Egal wie abstrus eine Geschichte von Daniel Pennac auch erscheint, immer ist sie für eine Überraschung gut, inhaltlich wie sprachlich; die fein versteckten Anspielungen auf historische Gegebenheiten oder Literatur gilt es zu entdecken und für ein Aha-Erlebnis zu nutzen (so blöd bin ich ja doch nicht …). Es gilt also, sich nicht gleich beim Einlesen entmutigen zu lassen, selbst wenn zunächst der Eindruck entstehen sollte, dass hier eine Geschichte lapidar heruntererzählt wird. Sicher ist auf jeden Fall, dass der Schrecken, die Überraschung, das Ungewohnte Einzug halten werden und eine ganze Suchkaskade im Kopf des Lesers freisetzen: Wie war das noch gleich? Wie sind die Zusammenhänge? Kann das stimmen?

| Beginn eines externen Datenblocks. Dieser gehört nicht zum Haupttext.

(** * Gemini Creative Suite: the generation workflow, verified

    A shallow embedding of the request plumbing of the creative studio
    (services/geminiService, components/ImageEditor, ImageGenerator and
    Chatbot) and the properties its specification states about it.

    JavaScript strings are sequences of UTF-16 code units, promises settle
    with a value or an error, and the external service is an oracle that
    answers each request it is sent. *)

From Stdlib Require Import NArith String Ascii Decimal DecimalNat.
From stdpp Require Import base option list.

(** ** JavaScript strings and the string operations the code uses *)

Module JS.

#[local] Open Scope N_scope.

(** A string is its list of UTF-16 code units. *)
Abbreviation jsstring := (list N).

(** A literal of the source (all of them are ASCII). *)
Definition lit (s : string) : jsstring :=
  map N_of_ascii (list_ascii_of_string s).

(** The double quote, which a literal here cannot hold. *)
Definition dquote : jsstring := [34].

(** [\s] of a regular expression, and what [trim] removes: WhiteSpace and
    LineTerminator of ECMAScript. *)
Definition is_space (c : N) : bool :=
  (9 <=? c) && (c <=? 13)
  || (c =? 32) || (c =? 160) || (c =? 5760)
  || (8192 <=? c) && (c <=? 8202)
  || (c =? 8232) || (c =? 8233) || (c =? 8239) || (c =? 8287)
  || (c =? 12288) || (c =? 65279).

(** [[a-zA-Z0-9]] *)
Definition is_alnum (c : N) : bool :=
  (97 <=? c) && (c <=? 122) || (65 <=? c) && (c <=? 90)
  || (48 <=? c) && (c <=? 57).

Definition underscore : N := 95.

(** [s.substring(0, n)] *)
Definition substring0 (n : nat) (s : jsstring) : jsstring := take n s.

Fixpoint trimStart (s : jsstring) : jsstring :=
  match s with
  | c :: s' => if is_space c then trimStart s' else s
  | [] => []
  end.

(** [s.trim()] *)
Definition trim (s : jsstring) : jsstring :=
  reverse (trimStart (reverse (trimStart s))).

(** [s.replace(/[^a-zA-Z0-9\s]/g, '')] *)
Definition strip_symbols (s : jsstring) : jsstring :=
  List.filter (fun c => is_alnum c || is_space c) s.
(** * assamsongplayer: a shallow embedding of the data layer

    The development follows the two React hooks of the repository,
    [src/hooks/useAuth.ts] and [src/hooks/useSupabaseData.ts].  Hook state
    ([useState], [useRef]) is modelled by explicit state passing, every
    remote answer of the store (a [{ data, error }] pair) is an explicit
    argument of the function that awaits it, and the clock and
    [Math.random] are inputs as well.

    Numbers: identifiers, counters and millisecond time stamps are [Z];
    the minutes the tracker computes are IEEE 754 doubles, each operation
    rounding its exact result; scores that involve [Math.log] or
    [Math.random] are exact rationals [Q], [Math.log] itself being a
    parameter. *)

From Stdlib Require Import ZArith QArith Qminmax Qround Qpower String Ascii List Lia Lqa.
From Stdlib Require Import Permutation Sorted DecimalString DecimalPos SpecFloat.
From stdpp Require Import gmap strings.
Import ListNotations.

Local Open Scope string_scope.
Local Open Scope Z_scope.

(** ** JavaScript primitives used by the hooks *)

Module JS.

(** Truthiness of a string: only the empty string is falsy. *)
Definition truthy (s : string) : bool :=
  match s with EmptyString => false | String _ _ => true end.

(** Truthiness of [string | null]. *)
Definition truthy_opt (o : option string) : bool :=
  match o with Some s => truthy s | None => false end.

(** Truthiness of a number held in [Z]: zero is falsy. *)
Definition truthy_num (n : Z) : bool := negb (n =? 0).

(** [a || b] on strings. *)
Definition or_else (a b : string) : string := if truthy a then a else b.

(** [Number.prototype.toString] on an integer. *)
Definition toString (n : Z) : string := NilZero.string_of_int (Z.to_int n).

Definition lower_ascii (c : ascii) : ascii :=
  let n := N_of_ascii c in
  if ((65 <=? n) && (n <=? 90))%N then ascii_of_N (n + 32) else c.

(** [String.prototype.toLowerCase], on the ASCII letters. *)
Fixpoint toLowerCase (s : string) : string :=
  match s with
  | EmptyString => EmptyString
  | String c r => String (lower_ascii c) (toLowerCase r)
  end.

Definition is_space (c : ascii) : bool :=
  let n := N_of_ascii c in
  ((n =? 32) || ((9 <=? n) && (n <=? 13)))%N.

Definition digit_of (c : ascii) : option Z :=
  let n := N_of_ascii c in
  if ((48 <=? n) && (n <=? 57))%N then Some (Z.of_N (n - 48)) else None.

Fixpoint skip_spaces (s : string) : string :=
  match s with
  | String c r => if is_space c then skip_spaces r else s
  | EmptyString => s
  end.

(** The longest prefix of decimal digits, read left to right; [None] when
    no digit has been read yet. *)
Fixpoint read_digits (acc : option Z) (s : string) : option Z :=
  match s with
  | String c r =>
      match digit_of c with
      | Some d => read_digits (Some (match acc with Some a => 10 * a + d | None => d end)) r
      | None => acc
      end
  | EmptyString => acc
  end.

(** [parseInt(s)] in radix ten: leading white space, an optional sign, then
    the longest run of digits.  [None] is [NaN]. *)
Definition parseInt (s : string) : option Z :=
  match skip_spaces s with
  | String "-" r => option_map Z.opp (read_digits None r)
  | String "+" r => read_digits None r
  | t => read_digits None t
  end.

(** [Array.prototype.includes] / [Set.prototype.has] on a list of strings. *)
Definition includes (l : list string) (s : string) : bool :=
  existsb (String.eqb s) l.

(** [Array.prototype.sort(cmp)], which is stable.  [after x y] says that
    the comparator is positive on [(x, y)], that is, [x] has to move
    behind [y].  [insert x l] places [x], which stood in front of every
    element of [l], into the sorted [l]. *)
Fixpoint insert {A} (after : A -> A -> bool) (x : A) (l : list A) : list A :=
  match l with
  | [] => [x]
  | y :: r => if after x y then y :: insert after x r else x :: y :: r
  end.

Fixpoint sort {A} (after : A -> A -> bool) (l : list A) : list A :=
  match l with
  | [] => []
  | x :: r => insert after x (sort after r)
  end.

(** [Array.prototype.map] with the running index made explicit. *)
Fixpoint mapi_from {A B} (i : nat) (f : nat -> A -> B) (l : list A) : list B :=
  match l with
  | [] => []
  | x :: r => f i x :: mapi_from (S i) f r
  end.

Definition mapi {A B} (f : nat -> A -> B) (l : list A) : list B := mapi_from 0 f l.

(** *** Numbers

    A JavaScript number is an IEEE 754 binary64 value.  A finite one is
    held as the rational it stands for (the two zeros are not told apart);
    every arithmetic operation returns its exact result rounded to the
    nearest double, ties to the even mantissa, and to infinity beyond the
    largest double. *)
Inductive double :=
| Finite (q : Q)
| Infinity (negative : bool)
| NaN.

Definition pow2 (e : Z) : Q := (2 ^ e)%Q.

(** The exponent [e] of a positive rational: [2^e <= q < 2^(e+1)]. *)
Definition ilog2 (q : Q) : Z :=
  let l := Z.log2 (Qnum q) - Z.log2 (Zpos (Qden q)) in
  if Qle_bool (pow2 l) q then l else l - 1.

In diesem ersten Malaussène-Roman (erschienen 1985) leuchten schon die Möglichkeiten einer Fortsetzungsgeschichte durch. Die Charaktere sind so interessant wie „schräg“. Der Ernährer der Familie und gleichzeitig Ich-Erzähler der Geschichte, Ben(jamin, muss sich um seine Geschwister kümmern, während ihre Maman sich „anderweitig“ beschäftigt, um der Schar der Kinder weitere hinzuzufügen. Als Broterwerb schlüpft er in die Rolle des Sündenbocks in einem Kaufhaus, in dieser er auftauchende Beanstandungen möglichst kostenneutral für seinen AG abwickeln soll. Dies gelingt ihm unnachahmlich gut und wäre schon allein eine Story wert: „‘Sehen Sie, der Sündenbock ist nicht nur jemand, der gegebenenfalls für die anderen den Kopf hinhält. Er ist auch und vor allem ein Erklärungsprinzip […]. Er ist der unbegreifliche, aber offenkundige Grund eines unerklärlichen Ereignisses. […] So erklären sich zum Beispiel die Judenpogrome während der großen Pestepidemien im Mittelalter. […] Für einige Ihrer Kollegen sind Sie – der Sündenbock – schlicht und einfach deshalb der Bombenleger [davon gibt es einige – Bomben], weil diese Leute einen Grund brauchen. Das beruhigt sie. […] Diese Leute brauchen keine Beweise, ihre festen Überzeugungen genügen ihnen […].‘“
Im Wesentlichen geht es um Bomben, die im Kaufhaus auf spektakuläre wie eindeutige Weise hochgehen, um Verwicklungen rund um diese Vorfälle und das Suchen nach Hintergründen wie Schuldigen. Neben der zu betreuenden Kinderschar (die Älteste ist immerhin inzwischen schwanger, wenn auch ungewollt), mit ihren jeweiligen Stärken, man könnte auch von Marotten sprechen, sind es die Flics und eine Schöne, die mithelfen für Klarheit im Geschehen zu sorgen. Insofern eine vielversprechende Ansammlung von Charakteren, die gekonnt in Szene gesetzt werden und dafür sorgen, dass es hier spannend wie lustig zugleich zugeht. Nicht unbedingt die schlechtesten Voraussetzungen für einen guten Roman.